I owe the discovery of Fröhlich’s String Quartets to my colleague Michael Wilkinson who made a new CPO 2-CD set of all the quartets a Recording of the Month (Rasumowsky Quartett: CPO 5550172).  I listened to those recordings as streamed in lossless sound from (COL) and thoroughly enjoyed the music, performances and recording.  At £15.99 the COL download is slightly less expensive than the CD set and it comes complete with the booklet.

The CPO recording offers four works, the three listed above plus a String Quartet in f minor.  The performances also include more repeats than those from the Beethoven Quartett, so run to two reasonably well-filled discs.

The single-CD collection from Musiques Suisses can be downloaded from in lossless sound for $12.89 but the only UK source I have found for the CD is charging £26.33, more than you need pay for the CPO 2-disc set.

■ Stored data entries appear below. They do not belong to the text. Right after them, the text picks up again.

(** * gcloud-node: the stream router and its BigQuery callers

    A shallow embedding of [lib/common/stream-router.js], of the
    methods of [lib/bigquery/index.js] ([getDatasets], [getJobs],
    [query], [createDataset], and [startQuery] up to the point where it
    builds the request body with a deep merge) and of
    [lib/bigquery/job.js] (the constructor, [getMetadata] and
    [getQueryResults]).

    JavaScript values live in a small value type; objects live in a heap
    indexed by locations, so that sharing and in-place mutation of a
    caller's object are visible.  The event-driven stream is a state
    machine stepped by the things that can happen to it: the consumer
    starts reading, a page fetch completes, the consumer ends the
    stream.

    The packages that the router builds on are modelled by what they
    are documented to do:
    - [through2] and [stream-events]: an object stream with a ['data']
      listener.  [push(x)] from a callback that runs in a turn of its
      own hands [x] to the listener on the spot; [push(x)] while a read
      is running (a fetch that calls back before it returns) buffers
      [x], and what is buffered is handed to the listener when the read
      has returned, [end()] or not.  [emit('error', e)] runs the
      ['error'] listeners and nothing else, and throws when there is
      none.  [end()] ends the stream (a second [end()] does nothing).
      ['reading'] is emitted when the consumer first reads, and not for
      a stream that has ended;
    - [concat-stream], piped to: it collects the items pushed and calls
      its handler with them when the source has ended;
    - [extend]: the shallow merge of own properties that skips
      undefined values. *)

From stdpp Require Import base numbers strings pretty list option gmap fin_maps.

Local Open Scope Z_scope.

(** ** JavaScript values and the object heap *)

Module Js.

Definition loc := positive.

(** Numbers are modelled by integers: the counters of the router are
    only ever decremented by one and compared with zero and minus one.
    Numbers that are not integers (1.5, NaN, the infinities) and
    integers beyond 2^53 are not represented: what is proved of a limit
    is proved of integer limits. *)
Inductive value :=
  | VUndefined
  | VNull
  | VBool (b : bool)
  | VNum (n : Z)
  | VStr (s : string)
  | VFun (f : nat)
  | VObj (l : loc).

#[global] Instance value_eq_dec : EqDecision value.
Proof. solve_decision. Defined.

#[global] Instance value_inhabited : Inhabited value := populate VUndefined.

Abbreviation obj := (gmap string value).
Abbreviation heap := (gmap loc obj).

(** [if (v)], [v && ...], [v || ...]. *)
Definition truthy (v : value) : bool :=
  match v with
  | VUndefined | VNull => false
  | VBool b => b
  | VNum n => negb (n =? 0)
  | VStr s => negb (String.eqb s "")
  | VFun _ | VObj _ => true
  end.

(** [v === false]. *)
Definition is_false (v : value) : bool :=
  match v with VBool false => true | _ => false end.

(** [{...}]: a new object at a location the heap does not use yet. *)
Definition alloc (h : heap) (o : obj) : heap * loc :=
  let l := fresh (dom h) in (<[l := o]> h, l).

(** [v.k] for a value that is not null or undefined. *)
Definition get (h : heap) (v : value) (k : string) : value :=
  match v with
  | VObj l =>
      match h !! l with
      | Some o => default VUndefined (o !! k)
      | None => VUndefined
      end
  | _ => VUndefined
  end.

(** The class name that [Object.prototype.toString] reports, in lower
    case. *)
Definition type_tag (v : value) : string :=
  match v with
  | VUndefined => "undefined"
  | VNull => "null"
  | VBool _ => "boolean"
  | VNum _ => "number"
  | VStr _ => "string"
  | VFun _ => "function"
  | VObj _ => "object"
  end.

(** Modelled from the spec: [util.is] of [lib/common/util.js], which is
    not among the sources.  The normalizer asks it whether an argument
    is callable, whether the query is an associative structure and
    whether a limit field is numeric; it compares the class of the value
    with the type name. *)
Definition util_is (v : value) (type : string) : bool :=
  bool_decide (type_tag v = type).

Definition as_num (v : value) : Z :=
  match v with VNum n => n | _ => 0 end.

(** The own enumerable properties of a value, as [for (name in v)] sees
    them: the fields of an object, the characters of a string, nothing
    for the other primitives. *)
Fixpoint string_props (i : nat) (s : string) : obj :=
  match s with
  | EmptyString => ∅
  | String c s' => <[pretty i := VStr (String c EmptyString)]> (string_props (S i) s')
  end.

Definition props (h : heap) (v : value) : obj :=
  match v with
  | VObj l => default ∅ (h !! l)
  | VStr s => string_props 0 s
  | _ => ∅
  end.

Definition defined (v : value) : Prop := v ≠ VUndefined.

#[global] Instance defined_dec v : Decision (defined v).
Proof. unfold defined. apply _. Defined.

(** One source of the [extend] package, shallow form: every property of
    the source whose value is not undefined is assigned to the target. *)
Definition extend_with (target source : obj) : obj :=
  filter (λ kv, defined kv.2) source ∪ target.
Lemma areObjectsEquivalent_fuel (n : nat) :
  ∀ a b c, settled (areObjectsEquivalent h n a b c) (areObjectsEquivalent h (S n) a b c).
Proof.
  induction n as [|n IH]; intros a b c.
  - intros Hr. simpl in Hr. congruence.
  - rewrite (areObjectsEquivalent_unfold (S n)), (areObjectsEquivalent_unfold n).
    apply settled_bind; [apply drillDown_fuel|]. intros [[a' da] fa].
    apply settled_bind; [apply drillDown_fuel|]. intros [[b' db] fb].
    cbv zeta.
    destruct (da || db); [apply settled_refl|].
    destruct (negb (Value.IsValid a') || negb (Value.IsValid b')); [apply settled_refl|].
    destruct (Value.Kind a'); try apply settled_refl.
    + apply areArraysOrSlicesEquivalent_fuel, IH.
    + apply settled_bind_same. intros [dup f']. cbv zeta.
      destruct dup; [apply settled_refl|]. apply areMapsEquivalent_fuel, IH.
    + apply settled_bind_same. intros [dup f']. cbv zeta.
      destruct dup; [apply settled_refl|]. apply areArraysOrSlicesEquivalent_fuel, IH.
    + apply areStructsEquivalent_fuel, IH.
Qed.

Lemma areObjectsEquivalent_more_fuel (n m : nat) (a b : value) (c : comparator) r :
  areObjectsEquivalent h n a b c = r → r ≠ Timeout → (n ≤ m)%nat →
  areObjectsEquivalent h m a b c = r.
Proof.
  intros Hr Hs Hle. induction Hle as [|m Hle IH]; [exact Hr|].
  rewrite <- IH. apply areObjectsEquivalent_fuel. rewrite IH. exact Hs.
Qed.

End Fuel.

Lemma IsEquivalent_more_fuel (n m : nat) (h : heap) (a b : value) (r : bool) :
  IsEquivalent n h a b = Some r → (n ≤ m)%nat → IsEquivalent m h a b = Some r.
Proof.
  unfold IsEquivalent. intros Hr Hle.
  destruct (negb (Value.IsValid a) && negb (Value.IsValid b)); [exact Hr|].
  destruct (areObjectsEquivalent h n a b newComparator) as [[r' c']| | |] eqn:Hn;
    try discriminate.
  - rewrite (areObjectsEquivalent_more_fuel h n m a b newComparator _ Hn); [exact Hr|discriminate|exact Hle].
  - rewrite (areObjectsEquivalent_more_fuel h n m a b newComparator _ Hn); [exact Hr|discriminate|exact Hle].
Qed.

(** ** The dereference walker *)

Lemma drillDown_concrete (h : heap) (n : nat) (finder : gset Z) (v : value) :
  concrete v = true → drillDown h (S n) finder v = Done (v, false, finder).
Proof. destruct v as [| | k | k | | k | k | | | | | | | | | | | |]; try destruct k; simpl; congruence. Qed.

Lemma drillDown_pointer (h : heap) (n : nat) (finder : gset Z) (t : rtype) (p : Z) :
  drillDown h (S n) finder (VPtr t p) =
    if bool_decide (p ∈ finder) then Done (VPtr t p, true, {[p]} ∪ finder)
    else let* v := Value.Elem h (VPtr t p) in drillDown h n ({[p]} ∪ finder) v.
Proof. simpl. destruct (bool_decide (p ∈ finder)); reflexivity. Qed.

Lemma drillDown_interface (h : heap) (n : nat) (finder : gset Z) (d : value) :
  drillDown h (S n) finder (VInterface d) = drillDown h n finder d.
Proof. reflexivity. Qed.


(** The walker never faults, and what it returns with the flag down is
    never a pointer or an interface slot; with the flag up it is a
    pointer, hence valid. *)
Lemma drillDown_no_fault (h : heap) (n : nat) (finder : gset Z) (v : value) :
  drillDown h n finder v ≠ Fault.
Proof.
  revert finder v. induction n as [|n IH]; intros finder v; [discriminate|].
  destruct v as [| | k | k | | k | k | | | | | | | | | | | |]; try destruct k; try discriminate.
  - rewrite drillDown_pointer. destruct (bool_decide _); [discriminate|].
    unfold Value.Elem. destruct (ref =? 0); [apply IH|].
    destruct (h !! ref) as [[x|xs|es]|]; simpl; try discriminate. apply IH.
  - rewrite drillDown_interface. apply IH.
Qed.

Lemma drillDown_result (h : heap) (n : nat) (finder : gset Z) (v v' : value)
    (dup : bool) (finder' : gset Z) :
  drillDown h n finder v = Done (v', dup, finder') →
  if dup then Value.Kind v' = reflect.Ptr else concrete v' = true.
Proof.
  revert finder v. induction n as [|n IH]; intros finder v; [discriminate|].
  destruct (concrete v) eqn:Hc.
  - rewrite drillDown_concrete by exact Hc. intros [= <- <- <-]. exact Hc.
  - destruct v; try discriminate.
    + rewrite drillDown_pointer. destruct (bool_decide _).
      * intros [= <- <- <-]. reflexivity.
      * destruct (Value.Elem h (VPtr t ref)) as [x| | |]; simpl; try discriminate. apply IH.
    + rewrite drillDown_interface. apply IH.
Qed.

Lemma drillDown_invalid_unflagged (h : heap) (n : nat) (finder : gset Z) (v v' : value)
    (dup : bool) (finder' : gset Z) :
  drillDown h n finder v = Done (v', dup, finder') → Value.IsValid v' = false → dup = false.
Proof.
  intros Hd Hv. apply drillDown_result in Hd. destruct dup; [|reflexivity].
  destruct v'; simpl in *; discriminate.
Qed.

Fröhlich’s name – meaning ‘happy’ – somewhat belies the tone of his music. Spurned by his idol Mendelssohn, he returned to his native Switzerland and, depressed at his lack of success, drowned himself in the River Aare in his early thirties – the very river which flows past the town of Aarau, depicted in an idyllic painting on the CD cover.  His lack of success is perhaps understandable when one thinks of the wealth of music composed in the 1820s and early 1830s – Mendelsohn’s first two quartets were composed in 1827 and 1829 – but Fröhlich’s string quartets, which he seems not to have rated as his best output, are well worth getting to know.

The publicity material speaks of his ‘refreshing and natural’ qualities but there is also an underlying seriousness to the music which exempts it from any suggestion of sounding facile.  If anything the Beethoven Quartett seem to find slightly greater depth than the Rasumowsky but there’s very little in it.  Try the adagio con molto espressione of the E-major and both groups, within a whisker of the same tempo, offer music which Mendelssohn might have been proud to have written.

Otherwise the choice between the two recordings can safely be made between a single-download selection without all the repeats and a 2-CD set with repeats.  I normally prefer performances with repeats as maintaining the composer’s intended structure, though Dvořák for one appears to have ignored his own directions in performance.  In this case I’m quite happy with the shorter Beethoven Quartett performances.

Both groups are based in Fröhlich’s native Switzerland: the Rasumowsky Quartett in Bern, while the Beethoven Quartett have also made the transition from Bonn to Basel, where their recording was made.  Of course it’s not necessary to have a Swiss-based ensemble play the music but it was presumably the location which drew both groups’ attention to Fröhlich.  I’m very glad it did.

Both recordings come with informative booklets, though it detracts from the download that it comes without that booklet and I had to obtain it from Naxos Music Library.  Having listened to both as lossless streamings or downloads, I find no difference of any consequence between the two recordings.  Do try one or the other.